__Task brief__: Among the entries below, take the line with "(way (Pool p" and the line with "destruct (bashinBuffer (sh", and output them and every line between them exactly, with nothing else.
——————
Lemma feed_plain ps : ∀ s, Forall (λ b, b ≠ ctrl_r) (omap id ps) →
  ∃ s', feed recorder bashPid asks ps MKeys s = Done (MKeys, s') ∧ bashin s' = bashin s ++ omap id ps.
Proof.
  induction ps as [|[b|] ps IH]; intros s Hps; simpl.
  - exists s. by rewrite app_nil_r.
  - simpl in Hps. apply Forall_cons in Hps as [Hb Hps]. rewrite bind_run. cbn [on_key].
    destruct (Z.eqb_spec b ctrl_r); [done|]. rewrite !bind_run. simpl.
    edestruct IH as (s' & Hf & Hbi); [exact Hps|]. exists s'. split; [exact Hf|].
    rewrite Hbi. simpl. by rewrite <- app_assoc.
  - apply IH, Hps.
Qed.
(** The bytes on their way, each by the steps it has before it at most, and the
    reads of the terminal to come. *)
Definition way x : nat :=
  match gs x with
  | [GStdin h1; _; GPty h2] =>
      length (typed (sh x)) + 5 * length (concat (typed (sh x))) + 4 * length h1 +
      3 * length (stdinBuffer (sh x)) + 2 * length (bashinBuffer (sh x)) + length h2
  | _ => 0
  end.

(** As long as a byte is on its way some goroutine brings one closer. *)
Hypothesis some_buffer : (0 < bufsize)%nat.
Lemma closer input s0 x : Forall (λ b, b ≠ ctrl_r) input → bashin s0 = [] →
  inv recorder bashPid asks input s0 x → way x ≠ 0%nat →
  ∃ j g g' p, gs x !! j = Some g ∧ gstep j g (sh x) = Done (g', p) ∧
    (way (Pool p (<[j := g']> (gs x))) < way x)%nat.
Proof.
  intros Hplain Hs0 (ps & h1 & h2 & m & [Hgs Hf Hin Ht Hout]) Hw. unfold way in *. rewrite Hgs in *.
  destruct h2 as [|b2 h2].
  2: { exists 2%nat. do 3 eexists. split; [done|]. split; [done|]. unfold bashinBuffer. simpl. lia. }
  destruct (bashinBuffer (sh x)) as [|b l] eqn:Hb.
  2: { exists 2%nat. do 3 eexists. split; [done|]. split; [done|]. rewrite Hb.
    unfold bashinBuffer in *. simpl.
    rewrite <- drop_drop, Hb, length_drop, !length_take. cbn [length]. lia. }
  destruct (stdinBuffer (sh x)) as [|k l] eqn:Hstd.
  2: { assert (m = MKeys ∧ k ≠ ctrl_r) as [-> Hk].
    { rewrite <- Hin in Hplain. apply Forall_app in Hplain as [Hps Hk]. apply Forall_cons in Hk as [Hk _].
      destruct (feed_plain ps s0 Hps) as (s' & Hf' & _). rewrite Hf in Hf'. by injection Hf' as -> _. }
    exists 1%nat. do 3 eexists. split; [done|]. split.
    { simpl. rewrite Hstd. simpl. rewrite bind_run. destruct (Z.eqb_spec k ctrl_r); [done|]. reflexivity. }
    unfold bashinBuffer in *. simpl.
    apply (f_equal length) in Hb. rewrite length_drop in *. rewrite length_app. simpl in *. lia. }
  destruct h1 as [|b1 h1].
  2: { exists 0%nat. do 3 eexists. split; [done|]. split; [done|]. simpl. rewrite ?Hstd. simpl in *.
    unfold bashinBuffer in *. simpl. rewrite ?Hb. simpl. lia. }
  destruct (typed (sh x)) as [|c cs] eqn:Hty; [done|].
  exists 0%nat. do 3 eexists. split; [done|]. split; [simpl; by rewrite Hty|]. simpl.
  rewrite ?Hstd, length_app. unfold bashinBuffer in *. simpl. rewrite ?Hb. simpl. lia.
Qed.
Lemma all_arrive input s0 x : Forall (λ b, b ≠ ctrl_r) input → bashin s0 = [] →
  inv recorder bashPid asks input s0 x →
  ∃ js y, (length js ≤ way x)%nat ∧ steps gstep (Sched <$> js) x = Done y ∧ pty (sh y) = input.
Proof.
  intros Hplain Hs0. remember (way x) as n eqn:Hn. revert x Hn.
  induction (lt_wf n) as [n _ IH]. intros x -> Hx.
  destruct (decide (way x = 0%nat)) as [Hw|Hw].
  - exists [], x. split; [simpl; lia|]. split; [done|].
    destruct Hx as (ps & h1 & h2 & m & [Hgs Hf Hin Ht Hout]). unfold way in Hw. rewrite Hgs in Hw.
    assert (h1 = [] ∧ h2 = [] ∧ concat (typed (sh x)) = [] ∧ stdinBuffer (sh x) = [] ∧ bashinBuffer (sh x) = [])
      as (-> & -> & Hty & Hstd & Hb) by (split_and!; apply length_zero_iff_nil; lia).
    rewrite Hstd, Hty, !app_nil_r in Hin. rewrite <- Hin in Hplain |- *.
    destruct (feed_plain ps s0 Hplain) as (s' & Hf' & Hb'). rewrite Hf in Hf'. injection Hf' as _ <-.
    rewrite app_nil_r in Hout. rewrite Hout, take_ge; [by rewrite Hb', Hs0|].
    unfold bashinBuffer in Hb. apply (f_equal length) in Hb. rewrite length_drop in Hb. simpl in Hb. lia.
  - destruct (closer input s0 x Hplain Hs0 Hx Hw) as (j & g & g' & p & Hj & Hs & Hlt).
    destruct (IH _ Hlt _ eq_refl) as (js & y & Hl & Hy & Hp).
    { by eapply relays_sched. }
    exists (j :: js), y. split; [simpl; lia|]. split; [|done]. simpl. rewrite Hj, Hs. simpl. exact Hy.
Qed.
End plain.
End ShellConcPlain.

(** ** Theorems *)
Module ShellConcTheorems.
#[local] Arguments ShellConc.on_key : simpl never.
Import Shell ShellFacts ShellConc ShellConcFacts ShellConcPlain.
Section theorems.
Context {C W : Type} `{KVCache C} `{Grpc W} `{Terminal W} `{Clock W} `{Rand W} `{Exec W}.
Variable recorder : conn.
Variable bashPid : Z.
Variable asks : nat.
Implicit Types (s : shell C W) (x : pool goroutine (proc C W)).
Lemma scheds_ok js : Forall (event_ok (λ _ : goroutine, False)) (Sched <$> js).
Proof. induction js; by constructor. Qed.



(** The search mode depends on timing.  It reads what follows an escape without
    waiting: when the terminal delivers the three bytes of an arrow key in two reads,
    then either the second is copied in time and the key selects a command, or the
    relay comes first and panics, which ends the shell. *)
Theorem split_arrow_kills bufsize s0 v s1 :
  on_key recorder bashPid asks MKeys (Some ctrl_r) s0 = Done (MSearch v, s1) →
  let typed := start [[ctrl_r; 27; 91]; [65]] s0 in
  steps (gstep recorder bashPid asks bufsize) (Sched <$> [0; 0; 1; 1; 1; 1]%nat) typed = Panic "EOF" ∧
  ∃ x s2, steps (gstep recorder bashPid asks bufsize) (Sched <$> [0; 0; 0; 0; 1; 1; 1; 1]%nat) typed = Done x ∧
    gs x !! 1%nat = Some (GRelay (MSearch (pick (prev_index v)))) ∧
    displaySearchStatus (prev_index v) s1 = Done (pick (prev_index v), s2) ∧ process (sh x) = s2.
Proof.
  intros Hk typed. destruct (display_eq (prev_index v) s1) as (s2 & Hd & _).
  pose proof Hd as He. injection He as <-.
  split; [|do 2 eexists]; unfold typed, start; simpl; rewrite Hk; simpl; [done|].
  by split_and!.
Qed.
End theorems.

(** *** Witnesses: a server that knows one command; bash is in the foreground *)
#[local] Existing Instances ShellTheorems.ex_terminal ShellTheorems.ex_clock ShellTheorems.ex_rand
  ShellTheorems.ex_exec ShellTheorems.ex_grpc.
Import ShellTheorems.
Definition ex_step := gstep (C := mapCache) ex_recorder 4712 1 2.
(** A search for an l runs the command found; a q is typed too. *)
Definition ex_input : list (list Z) := [[18; 108]; [13; 113]].
Definition ex_js : list nat := [0; 0; 1; 1; 0; 1; 0; 1; 2; 2; 1; 2]%nat.
Definition ex_last : pool goroutine (proc mapCache unit) :=
  match steps ex_step (Sched <$> ex_js) (start ex_input ex_shell) with Done x => x | _ => start [] ex_shell end.
Example ex_last_ok : pty (sh ex_last) = bytes_of "ls" ∧ bashin (process (sh ex_last)) = bytes_of "ls -laq".
Proof. vm_compute. done. Qed.
Lemma split_arrow_kills_witness :
  steps ex_step (Sched <$> [0; 0; 1; 1; 1; 1]%nat) (start [[ctrl_r; 27; 91]; [65]] ex_shell) = Panic "EOF".
Proof.
  apply (split_arrow_kills ex_recorder 4712 1 2 ex_shell start_view
    match on_key ex_recorder 4712 1 MKeys (Some ctrl_r) ex_shell with Done (_, s) => s | _ => ex_shell end).
  vm_compute. reflexivity.
Defined.
End ShellConcTheorems.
——————
__Response box__:
    (way (Pool p (<[j := g']> (gs x))) < way x)%nat.
Proof.
  intros Hplain Hs0 (ps & h1 & h2 & m & [Hgs Hf Hin Ht Hout]) Hw. unfold way in *. rewrite Hgs in *.
  destruct h2 as [|b2 h2].
  2: { exists 2%nat. do 3 eexists. split; [done|]. split; [done|]. unfold bashinBuffer. simpl. lia. }
  destruct (bashinBuffer (sh x)) as [|b l] eqn:Hb.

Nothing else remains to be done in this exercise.